De l'art de chier joyeusement sur la liberté

Il est toujours intéressant de remonter un peu le temps pour s'apercevoir que l'art publicitaire exploite toujours les mêmes ficelles au fil des années... Démonstration aujourd'hui avec un spot pour Audi, sorti en 2003 / 2004.


Que voit-on dans ce spot ?
Un homme, encore jeune, craque et décide de tout envoyer balader. Il envoie donc tout le contenu de son bureau à terre et fait sursauter ses collègues de l'open space. Il descend ensuite dans le hall, se débarrasse de sa cravate, sort dans la rue, jette son attaché case dans une poubelle, quitte sa veste, se baigne dans une fontaine. C'est alors que la voiture surgit. L'homme voit la voiture et retourne à son bureau, tout trempé. Au passage, il récupère sa cravate...

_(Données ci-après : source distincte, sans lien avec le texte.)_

Lemma insert_balanced t k v :
  balanced t ->
  balanced (insert t k v) /\
  (ht (insert t k v) = ht t \/ ht (insert t k v) = ht t + 1) /\
  (ht (insert t k v) = ht t + 1 -> t = Leaf \/ grown_on k (insert t k v)).
Proof.
  induction t as [|l IHl k0 v0 h r IHr]; intros Hb.
  - simpl. split; [repeat split; lia|]. split; [right; lia|]. auto.
  - destruct Hb as (Hl & Hr & Hh & Hab). simpl insert.
    pose proof (ht_nonneg l). pose proof (ht_nonneg r).
    destruct (key_lt k k0) eqn:Elt.
    + destruct (IHl Hl) as (Hb' & Hh' & Hg').
      unfold rebalance. simpl getBalance.
      rewrite (height_ht _ Hb'), (height_ht _ Hr).
      destruct (Z.ltb_spec 1 (ht (insert l k v) - ht r)) as [Hgt|Hle].
      * assert (Hgrow : ht (insert l k v) = ht l + 1) by lia.
        destruct (Hg' Hgrow) as [->|Hgo]; [simpl in *; lia|].
        destruct (insert l k v) as [|a k1 v1 h1 b] eqn:El'; [contradiction|].
        simpl in Hgo. destruct Hb' as (Ha & Hbb & Hh1 & Hab1).
        destruct Hgo as [(E1 & E2)|(E1 & E2)].
        -- simpl key_lt_child. rewrite E1. simpl andb. cbv zeta.
           simpl in Hgrow.
           destruct (rot_LL a b r k1 v1 h1 k0 v0 (1 + Z.max (height (Node a k1 v1 h1 b)) (ht r)))
             as (Hb2 & Hh2); try assumption; try lia.
           cbn [rightRotate leftRotate height] in Hb2, Hh2 |- *. rewrite ?(height_ht _ Hr), ?(height_ht _ Hl) in Hb2, Hh2.
           try (rewrite (proj2 (Z.ltb_ge _ (-1))) by (cbn [ht] in *; lia); cbn [andb]).
           split; [exact Hb2|]. rewrite Hh2. split; [left; simpl; lia|]. simpl; lia.
        -- simpl key_lt_child. rewrite (key_lt_gt_false _ _ E1). simpl andb.
           destruct (Z.ltb_spec (ht (Node a k1 v1 h1 b) - ht r) (-1)); [lia|]. simpl andb.
           simpl key_gt_child. rewrite E1. simpl andb. cbv zeta.
           simpl in Hgrow.
           destruct b as [|c k2 v2 h2 d]; [simpl in E2; pose proof (ht_nonneg a); lia|].
           destruct (rot_LR a c d r k1 v1 h1 k2 v2 h2 k0 v0 (1 + Z.max (height (Node a k1 v1 h1 (Node c k2 v2 h2 d))) (ht r)))
             as (Hb2 & Hh2); try assumption; try lia.
           cbn [rightRotate leftRotate height] in Hb2, Hh2 |- *. rewrite ?(height_ht _ Hr), ?(height_ht _ Hl) in Hb2, Hh2.
           try (rewrite (proj2 (Z.ltb_ge _ (-1))) by (cbn [ht] in *; lia); cbn [andb]).
           split; [exact Hb2|]. rewrite Hh2. split; [left; simpl; lia|]. simpl; lia.
      * destruct (Z.ltb_spec (ht (insert l k v) - ht r) (-1)); [lia|].
        rewrite !andb_false_l. simpl.
        split; [repeat split; try assumption; rewrite ?(height_ht _ Hb'), ?(height_ht _ Hr); lia|].
        split; [lia|]. intros Hgrow. right.
        destruct (insert l k v); simpl in *; [lia|].
        left. split; [assumption|lia].
    + destruct (key_gt k k0) eqn:Egt.
      * destruct (IHr Hr) as (Hb' & Hh' & Hg').
        unfold rebalance. simpl getBalance.
        rewrite (height_ht _ Hb'), (height_ht _ Hl).
        destruct (Z.ltb_spec 1 (ht l - ht (insert r k v))) as [Hgt|Hle]; [lia|].
        simpl andb.
        destruct (Z.ltb_spec (ht l - ht (insert r k v)) (-1)) as [Hlt|Hge].
        -- assert (Hgrow : ht (insert r k v) = ht r + 1) by lia.
           destruct (Hg' Hgrow) as [->|Hgo]; [simpl in *; lia|].
           destruct (insert r k v) as [|a k1 v1 h1 b] eqn:Er'; [contradiction|].
           simpl in Hgo. destruct Hb' as (Ha & Hbb & Hh1 & Hab1).
           destruct Hgo as [(E1 & E2)|(E1 & E2)].
           ++ simpl key_gt_child. rewrite (key_gt_lt_false _ _ E1). simpl andb.
              simpl key_lt_child. rewrite E1. simpl andb. cbv zeta.
              simpl in Hgrow.
              destruct a as [|c k2 v2 h2 d]; [simpl in E2; pose proof (ht_nonneg b); lia|].
              destruct (rot_RL b c d l k1 v1 h1 k2 v2 h2 k0 v0 (1 + Z.max (ht l) (height (Node (Node c k2 v2 h2 d) k1 v1 h1 b))))
                as (Hb2 & Hh2); try assumption; try lia.
              cbn [rightRotate leftRotate height] in Hb2, Hh2 |- *. rewrite ?(height_ht _ Hr), ?(height_ht _ Hl) in Hb2, Hh2.
           try (rewrite (proj2 (Z.ltb_ge _ (-1))) by (cbn [ht] in *; lia); cbn [andb]).
              split; [exact Hb2|]. rewrite Hh2. split; [left; simpl; lia|]. simpl; lia.
           ++ simpl key_gt_child. rewrite E1. simpl andb. cbv zeta.
              simpl in Hgrow.
              destruct (rot_RR a b l k1 v1 h1 k0 v0 (1 + Z.max (ht l) (height (Node a k1 v1 h1 b))))
                as (Hb2 & Hh2); try assumption; try lia.
              cbn [rightRotate leftRotate height] in Hb2, Hh2 |- *. rewrite ?(height_ht _ Hr), ?(height_ht _ Hl) in Hb2, Hh2.
           try (rewrite (proj2 (Z.ltb_ge _ (-1))) by (cbn [ht] in *; lia); cbn [andb]).
              split; [exact Hb2|]. rewrite Hh2. split; [left; simpl; lia|]. simpl; lia.
        -- rewrite !andb_false_l. simpl.
           split; [repeat split; try assumption; rewrite ?(height_ht _ Hb'), ?(height_ht _ Hl); lia|].
           split; [lia|]. intros Hgrow. right.
           destruct (insert r k v); simpl in *; [lia|].
           right. split; [assumption|lia].
      * simpl. split; [repeat split; assumption|]. split; [left; lia|]. lia.
Qed.

End Balance.

Section Search.

Variable T : Type.
Implicit Types t l r : avl T.

Abbreviation R := (fun a b : string => String.compare a b = Lt).

Lemma keys_elements t : keys t = List.map fst (elements t).
Proof. induction t; simpl; [reflexivity|]. rewrite map_app. simpl. congruence. Qed.

Lemma elements_rightRotate t : elements (rightRotate t) = elements t.
Proof.
  destruct t as [|[|a k1 v1 h1 b] k0 v0 h0 r]; simpl; try reflexivity.
  rewrite <- app_assoc. reflexivity.
Qed.

Lemma elements_leftRotate t : elements (leftRotate t) = elements t.
Proof.
  destruct t as [|l k0 v0 h0 [|a k1 v1 h1 b]]; simpl; try reflexivity.
  rewrite <- app_assoc. reflexivity.
Qed.

Lemma elements_rebalance t key : elements (rebalance t key) = elements t.
Proof.
  destruct t as [|l k v h r]; [reflexivity|]. unfold rebalance.
  repeat match goal with |- context [if ?c then _ else _] => destruct c end;
  rewrite ?elements_rightRotate, ?elements_leftRotate; simpl;
  rewrite ?elements_rightRotate, ?elements_leftRotate; reflexivity.
Qed.

Lemma keys_rebalance t key : keys (rebalance t key) = keys t.
Proof. rewrite !keys_elements, elements_rebalance. reflexivity. Qed.

Lemma ss_app_cons (A B : list string) x :
  Sorted.StronglySorted R (A ++ x :: B) <->
  Sorted.StronglySorted R A /\ Sorted.StronglySorted R B /\
  Forall (fun a => R a x) A /\ Forall (R x) B.
Proof.
  induction A as [|a A IH]; simpl.
  - split.
    + intros H. inversion H; subst. repeat split; auto. constructor.
    + intros (_ & HB & _ & Hx). constructor; assumption.
  - split.
    + intros H. inversion H as [|? ? Hs Hf]; subst.
      apply IH in Hs as (HA & HB & HAx & HxB).
      apply List.Forall_app in Hf as (HaA & HaxB). inversion HaxB; subst.
      repeat split; auto. constructor; auto.
    + intros (HA & HB & HAx & HxB). inversion HA as [|? ? HA' HaA]; subst.
      inversion HAx as [|? ? Hax HAx']; subst.
      constructor; [apply IH; auto|].
      apply List.Forall_app. split; [assumption|]. constructor; [assumption|].
      eapply List.Forall_impl; [|exact HxB]. intros b Hb. eapply cmp_lt_trans; eassumption.
Qed.

Lemma insert_Node l k0 v0 h r k v :
  insert (Node l k0 v0 h r) k v =
  if key_lt k k0 then rebalance (Node (insert l k v) k0 v0 h r) k
  else if key_gt k k0 then rebalance (Node l k0 v0 h (insert r k v)) k
  else Node l k0 v h r.
Proof. reflexivity. Qed.

Lemma in_keys_insert t k v x :
  In x (keys (insert t k v)) <-> x = k \/ In x (keys t).
Proof.
  induction t as [|l IHl k0 v0 h r IHr]; [|rewrite insert_Node].
  - simpl. intuition congruence.
  - destruct (key_lt k k0) eqn:Elt; [|destruct (key_gt k k0) eqn:Egt].
    + rewrite keys_rebalance. simpl. rewrite !in_app_iff, IHl. simpl. tauto.
    + rewrite keys_rebalance. simpl. rewrite !in_app_iff. simpl. rewrite IHr. tauto.
    + simpl. rewrite !in_app_iff. simpl.
      assert (k = k0).
      { unfold key_lt, key_gt in *. destruct (String.compare k k0) eqn:E; try discriminate.
        apply cmp_eq_iff; assumption. }
      subst. intuition congruence.
Qed.

Lemma insert_bst t k v : bst t -> bst (insert t k v).
Proof.
  unfold bst. induction t as [|l IHl k0 v0 h r IHr]; intros Hs; [|rewrite insert_Node].
  - simpl. repeat constructor.
  - simpl in Hs. apply ss_app_cons in Hs as (Hl & Hr & Hlk & Hkr).
    destruct (key_lt k k0) eqn:Elt; [|destruct (key_gt k k0) eqn:Egt].
    + rewrite keys_rebalance. simpl. apply ss_app_cons. repeat split; auto.
      apply List.Forall_forall. intros x Hx. apply in_keys_insert in Hx as [->|Hx].
      * apply key_lt_true; assumption.
      * rewrite List.Forall_forall in Hlk. auto.
    + rewrite keys_rebalance. simpl. apply ss_app_cons. repeat split; auto.
      apply List.Forall_forall. intros x Hx. apply in_keys_insert in Hx as [->|Hx].
      * apply cmp_gt_lt, key_gt_true; assumption.
      * rewrite List.Forall_forall in Hkr. auto.
    + simpl. apply ss_app_cons. auto.
Qed.

Lemma lookup_app key (A B : list (string * T)) :
  lookup key (A ++ B) = match lookup key A with Some w => Some w | None => lookup key B end.
Proof.
  induction A as [|[k v] A IH]; simpl; [reflexivity|]. destruct (String.eqb k key); auto.
Qed.

Lemma lookup_not_in key (A : list (string * T)) :
  ~ In key (List.map fst A) -> lookup key A = None.
Proof.
  induction A as [|[k v] A IH]; simpl; [reflexivity|]. intros Hn.
  destruct (String.eqb_spec k key); [subst; tauto|]. auto.
Qed.

Lemma lt_not_in key (A : list string) :
  Forall (fun a => R a key) A -> ~ In key A.
Proof.
  intros H Hin. rewrite List.Forall_forall in H. specialize (H _ Hin).
  rewrite cmp_refl in H. discriminate.
Qed.

Lemma gt_not_in key (A : list string) :
  Forall (R key) A -> ~ In key A.
Proof.
  intros H Hin. rewrite List.Forall_forall in H. specialize (H _ Hin).
  rewrite cmp_refl in H. discriminate.
Qed.

Lemma find_lookup t key : bst t -> find t key = lookup key (elements t).
Proof.
  unfold bst. induction t as [|l IHl k0 v0 h r IHr]; intros Hs; [reflexivity|].
  simpl in Hs |- *. apply ss_app_cons in Hs as (Hl & Hr & Hlk & Hkr).
  rewrite lookup_app. simpl.
  destruct (String.eqb_spec k0 key) as [<-|Hne].
  - rewrite lookup_not_in; [reflexivity|]. rewrite <- keys_elements.
    apply lt_not_in; assumption.
  - destruct (key_lt key k0) eqn:Elt.
    + rewrite IHl by assumption. destruct (lookup key (elements l)); [reflexivity|].
      symmetry. apply lookup_not_in. rewrite <- keys_elements. apply gt_not_in.
      eapply List.Forall_impl; [|exact Hkr]. intros b Hb.
      eapply cmp_lt_trans; [apply key_lt_true; exact Elt|exact Hb].
    + rewrite IHr by assumption.
      rewrite (lookup_not_in key (elements l)); [reflexivity|]. rewrite <- keys_elements.
      apply lt_not_in. eapply List.Forall_impl; [|exact Hlk]. intros b Hb.
      eapply cmp_lt_trans; [exact Hb|].
      unfold key_lt in Elt. apply cmp_gt_lt.
      destruct (String.compare key k0) eqn:E; try discriminate; [|reflexivity].
      apply cmp_eq_iff in E. congruence.
Qed.

Lemma lookup_insert t k v key :
  bst t ->
  lookup key (elements (insert t k v)) =
  if String.eqb k key then Some v else lookup key (elements t).
Proof.
  unfold bst. induction t as [|l IHl k0 v0 h r IHr]; intros Hs; [|rewrite insert_Node].
  - simpl. destruct (String.eqb k key); reflexivity.
  - simpl in Hs. pose proof Hs as Hs'. apply ss_app_cons in Hs as (Hl & Hr & Hlk & Hkr).
    destruct (key_lt k k0) eqn:Elt; [|destruct (key_gt k k0) eqn:Egt].
    + rewrite elements_rebalance. simpl. rewrite !lookup_app, IHl by assumption.
      destruct (String.eqb k key); reflexivity.
    + rewrite elements_rebalance. simpl. rewrite !lookup_app. simpl. rewrite IHr by assumption.
      destruct (String.eqb_spec k key) as [Heq|Hne]; [subst key|reflexivity].
      rewrite lookup_not_in.
      * destruct (String.eqb_spec k0 k); [|reflexivity]. subst.
        unfold key_gt in Egt. rewrite cmp_refl in Egt. discriminate.
      * rewrite <- keys_elements. apply lt_not_in.
        eapply List.Forall_impl; [|exact Hlk]. intros b Hb.
        eapply cmp_lt_trans; [exact Hb|]. apply cmp_gt_lt, key_gt_true. assumption.
    + assert (k = k0).
      { unfold key_lt, key_gt in *. destruct (String.compare k k0) eqn:E; try discriminate.
        apply cmp_eq_iff; assumption. }
      subst. simpl. rewrite !lookup_app. simpl.
      destruct (String.eqb_spec k0 key) as [Heq|Hne]; [subst|reflexivity].
      rewrite lookup_not_in; [reflexivity|]. rewrite <- keys_elements. apply lt_not_in. assumption.
Qed.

Un peu d'analyse que diable !
Il faut d'abord bien comprendre que le monde de la publicité est un monde bipolaire où le manichéisme règne en maître. La psychologie des personnages se résume sur une feuille de papier à cigarette. Inutile de s'encombrer de subtilité. On est ici pour vendre, point final. Si le spot est joli, tant mieux, mais il est là pour amener les personnes à la consommation.

Il faut ensuite retenir que le système libéraliste, que reflète parfaitement la publicité, déteste la contradiction, les solutions alternatives et tout autre système qui ne tourne pas autour des valeurs de l'argent. Ainsi, la publicité n'hésite jamais à humilier ses détracteurs, à simplifier leurs pensées et leur réflexion et à les récupérer, en les faisant passer pour des chantres du libéralisme (c'est ainsi que l'image du pacifiste Gandhi s'est souvent retrouvée associée à des marques comme Club Internet, par exemple).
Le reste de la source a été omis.